- How to complete this task
Below this sentence is a listing; return exactly its lines from the one with "Lemma pool_wf_update fa" to the one with "Proof. intros (_", both kept, and nothing more.

--- START ---

Lemma LPERC20_burn_inv sender from amt s s' :
  LPERC20.burn sender from amt s = Ok s' ->
  sender = LPERC20.owner s /\ from <> 0 /\
  amt <= LPERC20.balanceOf s from /\ amt <= LPERC20._totalSupply s /\
  LPERC20.owner s' = LPERC20.owner s /\
  LPERC20._totalSupply s' = LPERC20._totalSupply s - amt /\
  LPERC20._allowances s' = LPERC20._allowances s /\
  forall a, LPERC20.balanceOf s' a
            = if decide (a = from) then LPERC20.balanceOf s a - amt else LPERC20.balanceOf s a.
Proof.
  unfold LPERC20.burn, LPERC20.onlyOwner. intros H. inv_res H.
  apply checked_sub_Ok in Hv2 as [-> Hle]. apply checked_sub_Ok in Hv3 as [-> Hle'].
  inversion H; subst s'; clear H.
  destruct (N.eqb_spec sender (LPERC20.owner s)); [|discriminate].
  destruct (N.eqb_spec from 0); [discriminate|].
  repeat (split; [first [assumption | reflexivity]|]).
  intros a. unfold LPERC20.balanceOf. simpl. rewrite lookup_insert.
  destruct (decide (from = a)) as [->|Hne].
  - destruct (decide (a = a)); [reflexivity | contradiction].
  - destruct (decide (a = from)); [congruence | reflexivity].
Qed.

Lemma pool_wf_update fa F a p p' :
  pool_wf fa F a p ->
  poolFactory p' = poolFactory p ->
  factoryOwner p' = factoryOwner p ->
  regionName p' = regionName p ->
  LPERC20.owner (lpToken p') = LPERC20.owner (lpToken p) ->
  ledger_sound (lpToken p') ->
  LPERC20._totalSupply (lpToken p') = mintedOfPool p' ->
  apyBasisPoints p' <= 5000 ->
  pool_wf fa F a p'.
Proof.
  intros (H1 & H2 & H3 & H4 & H5 & H6 & H7 & H8 & H9 & H10 & H11 & H12) E1 E2 E3 E4 Hs Hm Ha.
  unfold pool_wf. rewrite E1, E2, E3, E4. auto 20.
Qed.

Lemma pool_wf_minted fa F a p : pool_wf fa F a p ->
  LPERC20.owner (lpToken p) = a /\ ledger_sound (lpToken p) /\
  LPERC20._totalSupply (lpToken p) = mintedOfPool p /\ apyBasisPoints p <= 5000.
Proof. intros (_ & _ & _ & _ & _ & _ & _ & _ & H9 & H10 & H11 & H12). auto. Qed.

Create HintDb maintains.

Section Maintained.
Variable fa : N.
Variable F : PoolFactory.state.
Variable D : gset N.

Lemma maintains_ret {A} (a : A) (Q : A -> Prop) : Q a -> maintains fa F D (ret a) Q.
Proof. intros HQ w b w' Hw H. apply ret_Ok in H as [-> ->]. auto. Qed.

Lemma maintains_bind {A B} (m : M A) (k : A -> M B) (Q : A -> Prop) (R : B -> Prop) :
  maintains fa F D m Q -> (forall a, Q a -> maintains fa F D (k a) R) ->
  maintains fa F D (bind m k) R.
Proof.
  intros Hm Hk w b w' Hw H. apply bind_Ok in H as (a & w1 & H1 & H2).
  destruct (Hm _ _ _ Hw H1) as [Hw1 Ha]. exact (Hk a Ha _ _ _ Hw1 H2).
Qed.

Lemma maintains_true {A} (m : M A) (Q : A -> Prop) :
  maintains fa F D m Q -> maintains fa F D m (fun _ => True).
Proof. intros Hm w a w' Hw H. destruct (Hm _ _ _ Hw H). auto. Qed.

Lemma maintains_revert {A} f (Q : A -> Prop) : maintains fa F D (revert f) Q.
Proof. intros w a w' _ H. discriminate. Qed.

Lemma maintains_require cond msg : maintains fa F D (require cond msg) (fun _ => cond = true).
Proof. intros w a w' Hw H. apply require_Ok in H as [-> ->]. auto. Qed.

Lemma maintains_lift {A} (r : result A) : maintains fa F D (lift r) (fun a => r = Ok a).
Proof. intros w a w' Hw H. apply lift_Ok in H as [-> ->]. auto. Qed.

Lemma maintains_sload this :
  maintains fa F D (sload this) (fun p => pool_wf fa F this p /\ this ∈ D).
Proof.
  intros w p w' Hw H. apply sload_Ok in H as [Hp ->]. split; [exact Hw|].
  destruct Hw as (_ & _ & Hdom & Hall). split; [now apply Hall|].
  rewrite <- Hdom. apply elem_of_dom. eauto.
Qed.

Lemma maintains_sstore this p :
  pool_wf fa F this p /\ this ∈ D -> maintains fa F D (sstore this p) (fun _ => True).
Proof.
  intros [Hp Hin] w a w' (Hfa & HF & Hdom & Hall) H. apply sstore_Ok in H as ->.
  split; [|exact I]. split; [exact Hfa|]. split; [exact HF|]. split.
  - simpl. rewrite dom_insert_L, Hdom. apply elem_of_subseteq_singleton in Hin.
    apply subseteq_union_1_L, Hin.
  - intros b q. simpl. destruct (decide (this = b)) as [->|Hne].
    + rewrite lookup_insert_eq. intros E. inversion E. now subst.
    + rewrite lookup_insert_ne by exact Hne. apply Hall.
Qed.

Lemma maintains_call {A} target (callee : M A) Q :
  maintains fa F D callee Q -> maintains fa F D (call target callee) Q.
Proof. intros Hc w a w' Hw H. apply call_Ok in H as [_ H]. eapply Hc; eauto. Qed.

Lemma maintains_try_call {A} target (callee : M A) Q :
  maintains fa F D callee Q -> maintains fa F D (try_call target callee) (fun _ => True).
Proof.
  intros Hc w r w' Hw H. apply try_call_Ok in H as [_ H]. destruct r as [a|].
  - destruct (Hc _ _ _ Hw H). auto.
  - destruct H as [-> _]. auto.
Qed.

Lemma maintains_getPools this : maintains fa F D (getPools this) (fun _ => True).
Proof. intros w l w' Hw H. apply getPools_Ok in H as (-> & _). auto. Qed.

Lemma steady_set_token t w : steady fa F D w -> steady fa F D (set_token t w).
Proof. intros (H1 & H2 & H3 & H4). exact (conj H1 (conj H2 (conj H3 H4))). Qed.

--- END ---

- Response to this exercise
Lemma pool_wf_update fa F a p p' :
  pool_wf fa F a p ->
  poolFactory p' = poolFactory p ->
  factoryOwner p' = factoryOwner p ->
  regionName p' = regionName p ->
  LPERC20.owner (lpToken p') = LPERC20.owner (lpToken p) ->
  ledger_sound (lpToken p') ->
  LPERC20._totalSupply (lpToken p') = mintedOfPool p' ->
  apyBasisPoints p' <= 5000 ->
  pool_wf fa F a p'.
Proof.
  intros (H1 & H2 & H3 & H4 & H5 & H6 & H7 & H8 & H9 & H10 & H11 & H12) E1 E2 E3 E4 Hs Hm Ha.
  unfold pool_wf. rewrite E1, E2, E3, E4. auto 20.
Qed.

Lemma pool_wf_minted fa F a p : pool_wf fa F a p ->
  LPERC20.owner (lpToken p) = a /\ ledger_sound (lpToken p) /\
  LPERC20._totalSupply (lpToken p) = mintedOfPool p /\ apyBasisPoints p <= 5000.
Proof. intros (_ & _ & _ & _ & _ & _ & _ & _ & H9 & H10 & H11 & H12). auto. Qed.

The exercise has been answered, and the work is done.